* _Directions_
What you return must match the records below exactly, down to each character.
** The input follows **
(** A claim of low volatility on a frame whose last volatility is 1.5
    percent. *)
Lemma calm_frame_low_volatility :
  well_formed frame_calm = true /\
  outcome (fst (verify_claim_against_data lexicon_installed
                  (mkclaim volatility_sentence "volatility_claim")
                  frame_calm [])) =
  (0.9%float, "verified").
Proof.
  split; [reflexivity|].
  summary_of frame_calm summary Hs.
  rewrite (volatility_rule_on_frame lexicon_installed
             (mkclaim volatility_sentence "volatility_claim") frame_calm []
             neutral summary eq_refl eq_refl Hs).
  vm_compute. reflexivity.
Defined.

(** A comparison under an analyzer that finds the text neutral. *)
Lemma neutral_comparison_contradicted :
  (- 0.1 <=? neutral comparison_sentence)%float = true /\
  (neutral comparison_sentence <=? 0.1)%float = true /\
  outcome (fst (verify_claim_against_data lexicon_installed
                  (mkclaim comparison_sentence "comparison_claim")
                  frame_2022 [])) =
  (0.3%float, "partially contradicted").
Proof.
  split; [reflexivity|]. split; [reflexivity|].
  summary_of frame_2022 summary Hs.
  exact (proj2 (comparison_rule_outcomes lexicon_installed
                  (mkclaim comparison_sentence "comparison_claim")
                  frame_2022 [] neutral summary eq_refl eq_refl Hs)
           eq_refl eq_refl).
Defined.

(** A text with "higher" and "lower", on a rising and on a falling
    close. *)
Lemma both_directions_verified :
  any_in uptrend_words (lower mixed_trend_sentence) = true /\
  any_in downtrend_words (lower mixed_trend_sentence) = true /\
  outcome (fst (verify_claim_against_data lexicon_installed
                  (mkclaim mixed_trend_sentence "trend_claim")
                  frame_2022 [])) = (0.9%float, "verified") /\
  outcome (fst (verify_claim_against_data lexicon_installed
                  (mkclaim mixed_trend_sentence "trend_claim")
                  frame_fall [])) = (0.9%float, "verified").
Proof.
  split; [reflexivity|]. split; [reflexivity|]. split.
  - summary_of frame_2022 summary Hs.
    exact (proj1 (trend_rule_both_or_neither lexicon_installed
                    (mkclaim mixed_trend_sentence "trend_claim")
                    frame_2022 [] neutral summary eq_refl eq_refl Hs)
             eq_refl eq_refl).
  - summary_of frame_fall summary Hs.
    exact (proj1 (trend_rule_both_or_neither lexicon_installed
                    (mkclaim mixed_trend_sentence "trend_claim")
                    frame_fall [] neutral summary eq_refl eq_refl Hs)
             eq_refl eq_refl).
Defined.

(** A check for a sentence the narrative does not have. *)
Lemma stray_check_changes_nothing :
  str_in (checked_text stray_check) price_sentence = false /\
  highlight_claim plain_score plain_explanation price_sentence stray_check =
  price_sentence.
Proof.
  split; [reflexivity|].
  exact (highlight_claim_absent_text plain_score plain_explanation
           price_sentence stray_check eq_refl).
Defined.

(** A report whose only check is verified. *)
Lemma verified_report_only_wrapped :
  verified_report !! "claim_checks" =
    Some (Checks [mkresult price_sentence "price_claim" 0.9 "verified"
                    (PriceWithin 150 140 160)]) /\
  highlight_inconsistencies plain_score plain_explanation price_sentence
    (Some verified_report) =
  inr ("<p>" ++ price_sentence ++ "</p>")%string.
Proof.
  assert (verified_report !! "claim_checks" =
            Some (Checks [mkresult price_sentence "price_claim" 0.9
                            "verified" (PriceWithin 150 140 160)]))
    as Hchecks by reflexivity.
  split; [exact Hchecks|].
  pose proof (highlight_report_cases plain_score plain_explanation
                price_sentence verified_report) as Hcases.
  rewrite Hchecks in Hcases. apply Hcases.
  repeat constructor.
Defined.

(** Eight characters truncated to five. *)
Lemma truncate_to_five :
  (0 <= 5)%Z /\
  truncate_text "abcdefgh" 5 = "abcde..." /\
  truncate_text "abcde..." 5 = "abcde...".
Proof.
  assert (0 <= 5)%Z as H5 by lia.
  split; [exact H5|].
  destruct (truncate_text_length "abcdefgh" 5 H5)
    as (_ & Hlong & _ & Hagain).
  destruct Hlong as [Hresult _]; [reflexivity|].
  split; [exact Hresult|]. exact Hagain.
Defined.

End MoreScenarios.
** End of The input **
* _Exercise result_
(** A claim of low volatility on a frame whose last volatility is 1.5
    percent. *)
Lemma calm_frame_low_volatility :
  well_formed frame_calm = true /\
  outcome (fst (verify_claim_against_data lexicon_installed
                  (mkclaim volatility_sentence "volatility_claim")
                  frame_calm [])) =
  (0.9%float, "verified").
Proof.
  split; [reflexivity|].
  summary_of frame_calm summary Hs.
  rewrite (volatility_rule_on_frame lexicon_installed
             (mkclaim volatility_sentence "volatility_claim") frame_calm []
             neutral summary eq_refl eq_refl Hs).
  vm_compute. reflexivity.
Defined.

(** A comparison under an analyzer that finds the text neutral. *)
Lemma neutral_comparison_contradicted :
  (- 0.1 <=? neutral comparison_sentence)%float = true /\
  (neutral comparison_sentence <=? 0.1)%float = true /\
  outcome (fst (verify_claim_against_data lexicon_installed
                  (mkclaim comparison_sentence "comparison_claim")
                  frame_2022 [])) =
  (0.3%float, "partially contradicted").
Proof.
  split; [reflexivity|]. split; [reflexivity|].
  summary_of frame_2022 summary Hs.
  exact (proj2 (comparison_rule_outcomes lexicon_installed
                  (mkclaim comparison_sentence "comparison_claim")
                  frame_2022 [] neutral summary eq_refl eq_refl Hs)
           eq_refl eq_refl).
Defined.

(** A text with "higher" and "lower", on a rising and on a falling
    close. *)
Lemma both_directions_verified :
  any_in uptrend_words (lower mixed_trend_sentence) = true /\
  any_in downtrend_words (lower mixed_trend_sentence) = true /\
  outcome (fst (verify_claim_against_data lexicon_installed
                  (mkclaim mixed_trend_sentence "trend_claim")
                  frame_2022 [])) = (0.9%float, "verified") /\
  outcome (fst (verify_claim_against_data lexicon_installed
                  (mkclaim mixed_trend_sentence "trend_claim")
                  frame_fall [])) = (0.9%float, "verified").
Proof.
  split; [reflexivity|]. split; [reflexivity|]. split.
  - summary_of frame_2022 summary Hs.
    exact (proj1 (trend_rule_both_or_neither lexicon_installed
                    (mkclaim mixed_trend_sentence "trend_claim")
                    frame_2022 [] neutral summary eq_refl eq_refl Hs)
             eq_refl eq_refl).
  - summary_of frame_fall summary Hs.
    exact (proj1 (trend_rule_both_or_neither lexicon_installed
                    (mkclaim mixed_trend_sentence "trend_claim")
                    frame_fall [] neutral summary eq_refl eq_refl Hs)
             eq_refl eq_refl).
Defined.

(** A check for a sentence the narrative does not have. *)
Lemma stray_check_changes_nothing :
  str_in (checked_text stray_check) price_sentence = false /\
  highlight_claim plain_score plain_explanation price_sentence stray_check =
  price_sentence.
Proof.
  split; [reflexivity|].
  exact (highlight_claim_absent_text plain_score plain_explanation
           price_sentence stray_check eq_refl).
Defined.

(** A report whose only check is verified. *)
Lemma verified_report_only_wrapped :
  verified_report !! "claim_checks" =
    Some (Checks [mkresult price_sentence "price_claim" 0.9 "verified"
                    (PriceWithin 150 140 160)]) /\
  highlight_inconsistencies plain_score plain_explanation price_sentence
    (Some verified_report) =
  inr ("<p>" ++ price_sentence ++ "</p>")%string.
Proof.
  assert (verified_report !! "claim_checks" =
            Some (Checks [mkresult price_sentence "price_claim" 0.9
                            "verified" (PriceWithin 150 140 160)]))
    as Hchecks by reflexivity.
  split; [exact Hchecks|].
  pose proof (highlight_report_cases plain_score plain_explanation
                price_sentence verified_report) as Hcases.
  rewrite Hchecks in Hcases. apply Hcases.
  repeat constructor.
Defined.

(** Eight characters truncated to five. *)
Lemma truncate_to_five :
  (0 <= 5)%Z /\
  truncate_text "abcdefgh" 5 = "abcde..." /\
  truncate_text "abcde..." 5 = "abcde...".
Proof.
  assert (0 <= 5)%Z as H5 by lia.
  split; [exact H5|].
  destruct (truncate_text_length "abcdefgh" 5 H5)
    as (_ & Hlong & _ & Hagain).
  destruct Hlong as [Hresult _]; [reflexivity|].
  split; [exact Hresult|]. exact Hagain.
Defined.

End MoreScenarios.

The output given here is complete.